▸ SOURCE INFORMATION

(** X14: what Create tells the caller when the provider step fails, for a
    valid request on a free hostname.  Without provider configuration the
    answer is 500 with the configuration message and no call is made; when
    the provider refuses, it is 500 with the message of the provider's
    first reported error, or "Cloudflare create failed" when there is none;
    when the request is rejected or the body unreadable, it is 500 with
    the message of the exception, or "Failed to create domain" when that
    is empty.  In each case nothing is stored. *)
Theorem POST_provider_failure_message
  (e : process_env) (o : oracle) (req : request) (w : world)
  (tok user sid raw : string) (site : site_row) :
  getTokenFromRequest (authorization req) = Some tok ->
  auth_getUser o tok = Some user ->
  trimmed req siteId = Some sid /\ sid <> "" ->
  trimmed req hostname = Some raw /\ raw <> "" ->
  sites_select_error o = None ->
  filter (site_matches sid user) (sites w) = [site] ->
  domains_select_error o = None ->
  filter (hostname_matches (normalizeHostname raw)) (domains w) = [] ->
  let h := normalizeHostname raw in
  (not_configured e = true ->
     POST e o req w
     = (json_error "Cloudflare environment variables are not configured" 500,
        log_auth tok w))
  /\ (forall j, not_configured e = false ->
        cf_fetch o = Responds false (Value j) ->
        POST e o req w
        = (json_error (Js.str_or (first_error_message j) "Cloudflare create failed") 500,
           log_cf (CfCreate h) (log_auth tok w)))
  /\ (forall m, not_configured e = false ->
        cf_fetch o = Rejects m \/ (exists ok, cf_fetch o = Responds ok (Throw m)) ->
        POST e o req w
        = (json_error (Js.str_or (Some m) "Failed to create domain") 500,
           log_cf (CfCreate h) (log_auth tok w))).
Proof.
  intros Ht Hu [Hsid Hsne] [Hraw Hrne] Hsites Hsite Hsel Hnone h.
  pose proof (POST_resolved e o req w tok user sid raw site
                Ht Hu Hsid Hsne Hraw Hrne Hsites Hsite) as HP.
  split; [|split].
  - intros Hc. rewrite HP.
    unfold catch_500, create_on_site, bind, select_domain_by_hostname.
    cbn [domains log_auth]. rewrite Hsel, Hnone. cbn [maybeSingle query_error data].
    unfold createCustomHostname. rewrite Hc. reflexivity.
  - intros j Hc Hf. rewrite HP.
    unfold catch_500, create_on_site, bind, select_domain_by_hostname.
    cbn [domains log_auth]. rewrite Hsel, Hnone. cbn [maybeSingle query_error data].
    unfold createCustomHostname, bind, fetch_json. rewrite Hc, Hf.
    cbn [fst snd negb throw].
    rewrite str_or_str_or by discriminate. reflexivity.
  - intros m Hc Hf. rewrite HP.
    unfold catch_500, create_on_site, bind, select_domain_by_hostname.
    cbn [domains log_auth]. rewrite Hsel, Hnone. cbn [maybeSingle query_error data].
    unfold createCustomHostname, bind, fetch_json. rewrite Hc.
    destruct Hf as [Hf|[ok Hf]]; rewrite Hf; reflexivity.
Qed.
(** * The session orchestrator of the Riju backend (backend/src/api.ts)

    A shallow embedding of the [Session] class: one session object, the
    processes and listeners it owns, and the asynchronous functions
    [setup], [send], [sendError], [receive], [runCode] and [teardown].

    JavaScript runs each handler to its next [await]; the rest of the
    function is a continuation that resumes in a later turn of the event
    loop.  The embedding keeps that structure: a synchronous segment is a
    computation in a state-and-exception monad, a suspended function is an
    entry of a pool of pending continuations, and one turn of the event
    loop either fires an emitter (websocket, pty, child process) or
    settles one pending continuation. *)

From Stdlib Require Import String Ascii List Bool Arith Lia DecimalString.
From stdpp Require Import base list strings.
Import ListNotations.

#[local] Set Warnings "-register-all".
Local Open Scope string_scope.
Local Open Scope list_scope.

(** ** Values that cross the websocket *)

(** The result of [JSON.parse] on an inbound frame. *)
Inductive json : Type :=
| JNull
| JBool (b : bool)
| JNum (n : Z)
| JStr (s : string)
| JArr (items : list json)
| JObj (fields : list (string * json)).

(** JavaScript truthiness of a parsed value. *)
Definition truthy (j : json) : bool :=
  match j with
  | JNull => false
  | JBool b => b
  | JNum n => negb (Z.eqb n 0)
  | JStr s => negb (s =? "")
  | JArr _ | JObj _ => true
  end.

(** [fields] is in source order; [JSON.parse] lets a later duplicate key
    overwrite an earlier one. *)
Fixpoint assoc_last (k : string) (fields : list (string * json)) : option json :=
  match fields with
  | [] => None
  | (k', v) :: rest =>
      match assoc_last k rest with
      | Some w => Some w
      | None => if k' =? k then Some v else None
      end
  end.

(** [j.k] for a truthy [j] and a key [k] that no built-in prototype
    defines ("event", "input", "code"): [None] stands for [undefined]. *)
Definition prop (j : json) (k : string) : option json :=
  match j with
  | JObj fields => assoc_last k fields
  | _ => None
  end.

Inductive jstype : Type :=
  ty_undefined | ty_object | ty_boolean | ty_number | ty_string.

(** [typeof v]: [null] and arrays are "object". *)
Definition typeof (v : option json) : jstype :=
  match v with
  | None => ty_undefined
  | Some JNull => ty_object
  | Some (JBool _) => ty_boolean
  | Some (JNum _) => ty_number
  | Some (JStr _) => ty_string
  | Some (JArr _) => ty_object
  | Some (JObj _) => ty_object
  end.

▸ EXERCISE AIM
From the first line through the last, give the data above again exactly.

▸ FINISHED EXERCISE
(** X14: what Create tells the caller when the provider step fails, for a
    valid request on a free hostname.  Without provider configuration the
    answer is 500 with the configuration message and no call is made; when
    the provider refuses, it is 500 with the message of the provider's
    first reported error, or "Cloudflare create failed" when there is none;
    when the request is rejected or the body unreadable, it is 500 with
    the message of the exception, or "Failed to create domain" when that
    is empty.  In each case nothing is stored. *)
Theorem POST_provider_failure_message
  (e : process_env) (o : oracle) (req : request) (w : world)
  (tok user sid raw : string) (site : site_row) :
  getTokenFromRequest (authorization req) = Some tok ->
  auth_getUser o tok = Some user ->
  trimmed req siteId = Some sid /\ sid <> "" ->
  trimmed req hostname = Some raw /\ raw <> "" ->
  sites_select_error o = None ->
  filter (site_matches sid user) (sites w) = [site] ->
  domains_select_error o = None ->
  filter (hostname_matches (normalizeHostname raw)) (domains w) = [] ->
  let h := normalizeHostname raw in
  (not_configured e = true ->
     POST e o req w
     = (json_error "Cloudflare environment variables are not configured" 500,
        log_auth tok w))
  /\ (forall j, not_configured e = false ->
        cf_fetch o = Responds false (Value j) ->
        POST e o req w
        = (json_error (Js.str_or (first_error_message j) "Cloudflare create failed") 500,
           log_cf (CfCreate h) (log_auth tok w)))
  /\ (forall m, not_configured e = false ->
        cf_fetch o = Rejects m \/ (exists ok, cf_fetch o = Responds ok (Throw m)) ->
        POST e o req w
        = (json_error (Js.str_or (Some m) "Failed to create domain") 500,
           log_cf (CfCreate h) (log_auth tok w))).
Proof.
  intros Ht Hu [Hsid Hsne] [Hraw Hrne] Hsites Hsite Hsel Hnone h.
  pose proof (POST_resolved e o req w tok user sid raw site
                Ht Hu Hsid Hsne Hraw Hrne Hsites Hsite) as HP.
  split; [|split].
  - intros Hc. rewrite HP.
    unfold catch_500, create_on_site, bind, select_domain_by_hostname.
    cbn [domains log_auth]. rewrite Hsel, Hnone. cbn [maybeSingle query_error data].
    unfold createCustomHostname. rewrite Hc. reflexivity.
  - intros j Hc Hf. rewrite HP.
    unfold catch_500, create_on_site, bind, select_domain_by_hostname.
    cbn [domains log_auth]. rewrite Hsel, Hnone. cbn [maybeSingle query_error data].
    unfold createCustomHostname, bind, fetch_json. rewrite Hc, Hf.
    cbn [fst snd negb throw].
    rewrite str_or_str_or by discriminate. reflexivity.
  - intros m Hc Hf. rewrite HP.
    unfold catch_500, create_on_site, bind, select_domain_by_hostname.
    cbn [domains log_auth]. rewrite Hsel, Hnone. cbn [maybeSingle query_error data].
    unfold createCustomHostname, bind, fetch_json. rewrite Hc.
    destruct Hf as [Hf|[ok Hf]]; rewrite Hf; reflexivity.
Qed.
(** * The session orchestrator of the Riju backend (backend/src/api.ts)

    A shallow embedding of the [Session] class: one session object, the
    processes and listeners it owns, and the asynchronous functions
    [setup], [send], [sendError], [receive], [runCode] and [teardown].

    JavaScript runs each handler to its next [await]; the rest of the
    function is a continuation that resumes in a later turn of the event
    loop.  The embedding keeps that structure: a synchronous segment is a
    computation in a state-and-exception monad, a suspended function is an
    entry of a pool of pending continuations, and one turn of the event
    loop either fires an emitter (websocket, pty, child process) or
    settles one pending continuation. *)

From Stdlib Require Import String Ascii List Bool Arith Lia DecimalString.
From stdpp Require Import base list strings.
Import ListNotations.

#[local] Set Warnings "-register-all".
Local Open Scope string_scope.
Local Open Scope list_scope.

(** ** Values that cross the websocket *)

(** The result of [JSON.parse] on an inbound frame. *)
Inductive json : Type :=
| JNull
| JBool (b : bool)
| JNum (n : Z)
| JStr (s : string)
| JArr (items : list json)
| JObj (fields : list (string * json)).

(** JavaScript truthiness of a parsed value. *)
Definition truthy (j : json) : bool :=
  match j with
  | JNull => false
  | JBool b => b
  | JNum n => negb (Z.eqb n 0)
  | JStr s => negb (s =? "")
  | JArr _ | JObj _ => true
  end.

(** [fields] is in source order; [JSON.parse] lets a later duplicate key
    overwrite an earlier one. *)
Fixpoint assoc_last (k : string) (fields : list (string * json)) : option json :=
  match fields with
  | [] => None
  | (k', v) :: rest =>
      match assoc_last k rest with
      | Some w => Some w
      | None => if k' =? k then Some v else None
      end
  end.

(** [j.k] for a truthy [j] and a key [k] that no built-in prototype
    defines ("event", "input", "code"): [None] stands for [undefined]. *)
Definition prop (j : json) (k : string) : option json :=
  match j with
  | JObj fields => assoc_last k fields
  | _ => None
  end.

Inductive jstype : Type :=
  ty_undefined | ty_object | ty_boolean | ty_number | ty_string.

(** [typeof v]: [null] and arrays are "object". *)
Definition typeof (v : option json) : jstype :=
  match v with
  | None => ty_undefined
  | Some JNull => ty_object
  | Some (JBool _) => ty_boolean
  | Some (JNum _) => ty_number
  | Some (JStr _) => ty_string
  | Some (JArr _) => ty_object
  | Some (JObj _) => ty_object
  end.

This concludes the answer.